Items listed in a dataset:
Start of Block

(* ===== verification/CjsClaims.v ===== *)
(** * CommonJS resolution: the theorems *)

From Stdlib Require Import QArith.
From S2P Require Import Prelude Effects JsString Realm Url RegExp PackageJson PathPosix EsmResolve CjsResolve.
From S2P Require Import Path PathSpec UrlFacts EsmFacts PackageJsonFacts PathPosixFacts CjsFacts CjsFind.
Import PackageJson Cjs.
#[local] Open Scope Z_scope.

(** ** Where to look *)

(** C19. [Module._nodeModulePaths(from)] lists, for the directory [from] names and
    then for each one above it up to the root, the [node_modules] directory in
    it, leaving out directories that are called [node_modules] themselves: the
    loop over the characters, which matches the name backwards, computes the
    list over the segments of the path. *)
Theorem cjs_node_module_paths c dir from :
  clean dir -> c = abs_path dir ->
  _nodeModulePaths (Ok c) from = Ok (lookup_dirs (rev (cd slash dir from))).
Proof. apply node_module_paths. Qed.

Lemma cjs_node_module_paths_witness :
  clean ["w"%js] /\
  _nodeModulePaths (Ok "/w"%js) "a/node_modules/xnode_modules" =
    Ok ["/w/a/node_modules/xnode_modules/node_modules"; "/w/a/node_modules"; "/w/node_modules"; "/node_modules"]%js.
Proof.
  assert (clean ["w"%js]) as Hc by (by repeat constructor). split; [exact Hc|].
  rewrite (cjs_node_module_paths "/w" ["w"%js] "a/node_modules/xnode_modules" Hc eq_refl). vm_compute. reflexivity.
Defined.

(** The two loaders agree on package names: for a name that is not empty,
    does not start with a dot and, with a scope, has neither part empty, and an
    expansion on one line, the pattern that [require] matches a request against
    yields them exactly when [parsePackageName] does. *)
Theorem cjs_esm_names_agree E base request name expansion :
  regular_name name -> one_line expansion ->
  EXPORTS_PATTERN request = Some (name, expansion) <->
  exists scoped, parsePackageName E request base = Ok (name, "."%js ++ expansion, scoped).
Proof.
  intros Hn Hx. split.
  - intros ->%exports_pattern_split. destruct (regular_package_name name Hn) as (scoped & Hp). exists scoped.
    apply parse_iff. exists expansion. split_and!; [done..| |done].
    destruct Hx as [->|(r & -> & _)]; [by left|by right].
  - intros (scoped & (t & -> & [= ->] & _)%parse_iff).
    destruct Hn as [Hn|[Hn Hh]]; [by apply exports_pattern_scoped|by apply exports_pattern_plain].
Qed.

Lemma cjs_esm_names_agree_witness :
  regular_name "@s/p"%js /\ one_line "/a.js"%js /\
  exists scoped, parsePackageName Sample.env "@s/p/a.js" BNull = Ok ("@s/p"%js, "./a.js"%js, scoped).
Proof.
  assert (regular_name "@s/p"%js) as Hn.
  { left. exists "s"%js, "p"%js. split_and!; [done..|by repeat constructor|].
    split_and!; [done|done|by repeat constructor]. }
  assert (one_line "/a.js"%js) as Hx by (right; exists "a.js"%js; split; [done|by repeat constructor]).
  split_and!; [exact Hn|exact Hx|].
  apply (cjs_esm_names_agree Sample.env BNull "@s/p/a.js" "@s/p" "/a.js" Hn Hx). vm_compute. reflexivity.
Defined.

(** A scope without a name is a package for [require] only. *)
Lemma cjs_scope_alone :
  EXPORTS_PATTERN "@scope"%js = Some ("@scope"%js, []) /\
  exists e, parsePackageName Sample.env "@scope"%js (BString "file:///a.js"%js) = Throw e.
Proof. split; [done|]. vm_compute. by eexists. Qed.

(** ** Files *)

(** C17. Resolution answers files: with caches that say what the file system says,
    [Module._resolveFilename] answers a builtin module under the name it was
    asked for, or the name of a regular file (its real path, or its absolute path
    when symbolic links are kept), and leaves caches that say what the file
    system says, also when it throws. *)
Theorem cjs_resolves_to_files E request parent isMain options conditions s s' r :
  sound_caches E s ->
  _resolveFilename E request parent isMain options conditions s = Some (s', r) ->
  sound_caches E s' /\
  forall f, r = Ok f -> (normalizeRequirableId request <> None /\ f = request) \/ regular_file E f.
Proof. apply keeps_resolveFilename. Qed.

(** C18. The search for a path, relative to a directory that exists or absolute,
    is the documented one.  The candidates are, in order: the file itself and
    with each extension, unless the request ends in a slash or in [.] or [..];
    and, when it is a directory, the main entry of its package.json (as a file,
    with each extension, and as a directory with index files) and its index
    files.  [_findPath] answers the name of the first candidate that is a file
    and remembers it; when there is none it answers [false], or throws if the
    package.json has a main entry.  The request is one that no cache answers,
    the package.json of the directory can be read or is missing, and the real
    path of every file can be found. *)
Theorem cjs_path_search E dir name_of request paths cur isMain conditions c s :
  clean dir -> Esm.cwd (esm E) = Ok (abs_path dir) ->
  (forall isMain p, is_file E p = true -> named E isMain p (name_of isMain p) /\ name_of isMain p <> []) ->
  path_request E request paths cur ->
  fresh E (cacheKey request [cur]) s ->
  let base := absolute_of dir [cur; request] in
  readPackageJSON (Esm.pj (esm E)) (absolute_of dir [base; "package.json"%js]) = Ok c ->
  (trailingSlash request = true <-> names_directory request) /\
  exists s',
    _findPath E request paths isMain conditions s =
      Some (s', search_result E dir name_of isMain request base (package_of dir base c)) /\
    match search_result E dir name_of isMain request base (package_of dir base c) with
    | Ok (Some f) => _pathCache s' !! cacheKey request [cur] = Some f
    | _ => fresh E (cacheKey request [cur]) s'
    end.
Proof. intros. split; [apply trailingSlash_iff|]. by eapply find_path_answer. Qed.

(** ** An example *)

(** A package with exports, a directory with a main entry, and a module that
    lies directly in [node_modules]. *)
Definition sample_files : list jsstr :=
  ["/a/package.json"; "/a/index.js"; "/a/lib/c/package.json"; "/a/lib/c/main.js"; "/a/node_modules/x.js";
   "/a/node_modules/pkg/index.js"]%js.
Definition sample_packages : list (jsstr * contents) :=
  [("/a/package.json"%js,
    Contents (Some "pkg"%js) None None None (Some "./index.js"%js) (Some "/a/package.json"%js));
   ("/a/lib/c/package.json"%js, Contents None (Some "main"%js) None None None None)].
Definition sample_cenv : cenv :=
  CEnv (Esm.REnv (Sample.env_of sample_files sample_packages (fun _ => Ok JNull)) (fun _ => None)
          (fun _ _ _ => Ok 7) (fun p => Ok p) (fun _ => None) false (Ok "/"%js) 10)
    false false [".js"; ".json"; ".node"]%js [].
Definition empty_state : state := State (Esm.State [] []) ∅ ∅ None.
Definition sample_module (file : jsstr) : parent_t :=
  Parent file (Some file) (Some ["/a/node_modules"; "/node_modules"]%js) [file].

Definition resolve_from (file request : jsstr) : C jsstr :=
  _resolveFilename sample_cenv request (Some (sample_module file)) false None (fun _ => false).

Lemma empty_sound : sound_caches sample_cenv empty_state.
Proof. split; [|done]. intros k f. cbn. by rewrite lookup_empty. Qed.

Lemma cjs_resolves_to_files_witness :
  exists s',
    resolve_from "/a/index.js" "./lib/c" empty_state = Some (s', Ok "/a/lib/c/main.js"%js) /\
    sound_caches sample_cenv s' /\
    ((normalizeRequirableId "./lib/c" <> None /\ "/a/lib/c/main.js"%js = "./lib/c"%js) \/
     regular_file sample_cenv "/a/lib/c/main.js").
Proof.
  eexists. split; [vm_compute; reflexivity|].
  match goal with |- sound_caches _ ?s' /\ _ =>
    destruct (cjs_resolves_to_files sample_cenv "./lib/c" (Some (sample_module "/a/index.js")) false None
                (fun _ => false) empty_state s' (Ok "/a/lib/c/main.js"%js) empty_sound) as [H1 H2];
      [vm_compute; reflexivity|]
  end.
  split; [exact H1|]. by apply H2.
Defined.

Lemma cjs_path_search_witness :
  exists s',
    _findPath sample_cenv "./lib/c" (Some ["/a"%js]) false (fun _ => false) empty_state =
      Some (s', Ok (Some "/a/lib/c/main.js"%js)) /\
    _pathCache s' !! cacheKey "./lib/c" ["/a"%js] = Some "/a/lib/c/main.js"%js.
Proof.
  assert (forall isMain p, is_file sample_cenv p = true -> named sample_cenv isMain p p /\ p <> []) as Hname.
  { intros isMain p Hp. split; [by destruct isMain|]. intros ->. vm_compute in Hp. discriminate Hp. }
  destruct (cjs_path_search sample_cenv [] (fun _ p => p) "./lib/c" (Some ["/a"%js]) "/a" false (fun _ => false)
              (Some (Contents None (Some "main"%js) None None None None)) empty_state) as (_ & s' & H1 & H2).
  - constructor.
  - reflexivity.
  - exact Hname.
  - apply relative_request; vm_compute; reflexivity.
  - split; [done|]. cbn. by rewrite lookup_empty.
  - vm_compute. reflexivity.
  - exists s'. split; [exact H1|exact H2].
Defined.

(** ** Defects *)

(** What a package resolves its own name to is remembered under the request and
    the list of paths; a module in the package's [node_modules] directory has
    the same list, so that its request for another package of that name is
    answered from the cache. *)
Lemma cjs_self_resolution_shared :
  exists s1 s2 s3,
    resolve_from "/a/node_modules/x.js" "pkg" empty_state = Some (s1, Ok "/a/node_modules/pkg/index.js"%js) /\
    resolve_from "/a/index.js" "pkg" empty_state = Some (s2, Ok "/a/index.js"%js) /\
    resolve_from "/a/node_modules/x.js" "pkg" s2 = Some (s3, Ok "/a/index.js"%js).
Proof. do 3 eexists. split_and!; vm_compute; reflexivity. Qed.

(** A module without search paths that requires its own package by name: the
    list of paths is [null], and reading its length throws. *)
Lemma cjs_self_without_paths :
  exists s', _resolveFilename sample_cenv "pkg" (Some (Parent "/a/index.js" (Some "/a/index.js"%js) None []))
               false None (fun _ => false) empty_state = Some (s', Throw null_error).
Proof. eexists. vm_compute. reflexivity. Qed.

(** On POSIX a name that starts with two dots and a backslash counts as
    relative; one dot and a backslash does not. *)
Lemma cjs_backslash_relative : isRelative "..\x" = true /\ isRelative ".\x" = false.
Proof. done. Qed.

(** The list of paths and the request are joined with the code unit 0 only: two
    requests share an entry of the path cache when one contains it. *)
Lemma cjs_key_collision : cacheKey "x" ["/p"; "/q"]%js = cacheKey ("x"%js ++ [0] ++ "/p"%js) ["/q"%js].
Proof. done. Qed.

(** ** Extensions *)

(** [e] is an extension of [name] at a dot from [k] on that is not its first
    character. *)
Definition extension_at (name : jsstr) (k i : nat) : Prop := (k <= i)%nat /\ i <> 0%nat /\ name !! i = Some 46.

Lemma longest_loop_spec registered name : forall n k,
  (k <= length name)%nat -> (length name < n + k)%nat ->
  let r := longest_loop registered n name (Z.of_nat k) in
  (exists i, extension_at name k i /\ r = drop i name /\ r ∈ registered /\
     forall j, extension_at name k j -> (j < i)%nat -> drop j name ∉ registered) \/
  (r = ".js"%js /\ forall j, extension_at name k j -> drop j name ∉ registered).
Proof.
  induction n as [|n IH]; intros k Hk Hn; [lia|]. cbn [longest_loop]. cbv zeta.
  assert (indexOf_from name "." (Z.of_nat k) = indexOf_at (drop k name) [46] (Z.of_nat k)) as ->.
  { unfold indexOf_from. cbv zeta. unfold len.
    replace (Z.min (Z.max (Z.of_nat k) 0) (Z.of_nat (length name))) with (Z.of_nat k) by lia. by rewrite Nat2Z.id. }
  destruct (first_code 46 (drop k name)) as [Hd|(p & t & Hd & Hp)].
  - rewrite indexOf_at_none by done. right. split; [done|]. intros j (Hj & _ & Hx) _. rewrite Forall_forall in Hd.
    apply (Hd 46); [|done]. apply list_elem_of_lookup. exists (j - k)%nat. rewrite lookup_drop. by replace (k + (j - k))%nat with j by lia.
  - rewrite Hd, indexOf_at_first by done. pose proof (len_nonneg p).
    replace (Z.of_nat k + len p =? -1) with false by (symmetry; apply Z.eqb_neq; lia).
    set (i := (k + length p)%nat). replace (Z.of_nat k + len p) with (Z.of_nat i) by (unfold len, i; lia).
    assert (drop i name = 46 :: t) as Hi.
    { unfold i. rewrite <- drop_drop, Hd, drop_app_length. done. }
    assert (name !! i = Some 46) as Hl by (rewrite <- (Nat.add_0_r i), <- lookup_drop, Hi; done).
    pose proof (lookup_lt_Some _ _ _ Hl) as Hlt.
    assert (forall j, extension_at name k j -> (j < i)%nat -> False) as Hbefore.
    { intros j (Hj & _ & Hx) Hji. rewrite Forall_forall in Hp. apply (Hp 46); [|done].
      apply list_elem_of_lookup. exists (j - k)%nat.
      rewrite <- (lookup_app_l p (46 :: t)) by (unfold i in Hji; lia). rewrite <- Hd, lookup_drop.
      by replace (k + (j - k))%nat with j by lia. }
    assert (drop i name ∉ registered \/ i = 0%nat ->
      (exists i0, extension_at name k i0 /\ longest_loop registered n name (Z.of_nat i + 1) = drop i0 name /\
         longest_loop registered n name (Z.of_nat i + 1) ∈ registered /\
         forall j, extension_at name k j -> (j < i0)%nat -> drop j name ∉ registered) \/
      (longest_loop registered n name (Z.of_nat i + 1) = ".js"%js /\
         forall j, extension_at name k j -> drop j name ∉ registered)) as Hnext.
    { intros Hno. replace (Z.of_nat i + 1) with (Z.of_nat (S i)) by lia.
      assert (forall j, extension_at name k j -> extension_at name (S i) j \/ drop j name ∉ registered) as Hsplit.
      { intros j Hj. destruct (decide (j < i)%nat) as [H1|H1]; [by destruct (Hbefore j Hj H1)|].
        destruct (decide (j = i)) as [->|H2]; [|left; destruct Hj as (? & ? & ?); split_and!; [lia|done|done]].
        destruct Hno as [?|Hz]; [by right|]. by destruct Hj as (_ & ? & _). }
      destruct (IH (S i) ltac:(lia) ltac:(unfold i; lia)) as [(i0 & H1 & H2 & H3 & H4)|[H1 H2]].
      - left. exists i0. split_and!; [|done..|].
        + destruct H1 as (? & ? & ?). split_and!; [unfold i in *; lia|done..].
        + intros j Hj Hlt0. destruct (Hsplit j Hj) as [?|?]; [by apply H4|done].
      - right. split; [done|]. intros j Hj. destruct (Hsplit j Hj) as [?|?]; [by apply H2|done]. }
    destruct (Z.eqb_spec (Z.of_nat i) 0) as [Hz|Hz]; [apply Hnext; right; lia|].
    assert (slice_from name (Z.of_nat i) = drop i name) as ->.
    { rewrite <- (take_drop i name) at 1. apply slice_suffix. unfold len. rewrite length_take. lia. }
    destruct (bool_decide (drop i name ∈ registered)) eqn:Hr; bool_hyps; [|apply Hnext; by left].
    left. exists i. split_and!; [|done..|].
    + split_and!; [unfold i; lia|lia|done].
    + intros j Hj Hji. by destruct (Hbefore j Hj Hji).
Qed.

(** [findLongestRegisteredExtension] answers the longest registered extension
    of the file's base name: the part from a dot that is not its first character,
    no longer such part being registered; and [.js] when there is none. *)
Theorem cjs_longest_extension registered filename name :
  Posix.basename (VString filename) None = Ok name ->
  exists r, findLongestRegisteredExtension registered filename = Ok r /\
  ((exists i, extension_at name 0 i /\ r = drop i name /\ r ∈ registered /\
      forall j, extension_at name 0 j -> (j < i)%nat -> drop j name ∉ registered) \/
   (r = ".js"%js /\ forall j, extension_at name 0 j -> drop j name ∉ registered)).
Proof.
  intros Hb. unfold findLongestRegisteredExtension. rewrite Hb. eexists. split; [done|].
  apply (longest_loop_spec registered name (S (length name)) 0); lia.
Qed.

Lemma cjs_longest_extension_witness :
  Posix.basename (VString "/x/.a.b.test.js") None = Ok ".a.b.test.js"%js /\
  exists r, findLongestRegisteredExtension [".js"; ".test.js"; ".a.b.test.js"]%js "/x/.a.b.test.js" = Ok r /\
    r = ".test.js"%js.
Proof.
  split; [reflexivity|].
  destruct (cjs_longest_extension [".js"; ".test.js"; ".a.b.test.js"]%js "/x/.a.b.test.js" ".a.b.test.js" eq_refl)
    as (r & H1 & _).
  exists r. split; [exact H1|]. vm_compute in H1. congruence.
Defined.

End of Block

When the line with "exists s1 s2" is reached in the data above, begin copying, and stop after the line with "Some (s3, Ok"; copy each line exactly, both ends included.

* [Solution to this problem]:
  exists s1 s2 s3,
    resolve_from "/a/node_modules/x.js" "pkg" empty_state = Some (s1, Ok "/a/node_modules/pkg/index.js"%js) /\
    resolve_from "/a/index.js" "pkg" empty_state = Some (s2, Ok "/a/index.js"%js) /\
    resolve_from "/a/node_modules/x.js" "pkg" s2 = Some (s3, Ok "/a/index.js"%js).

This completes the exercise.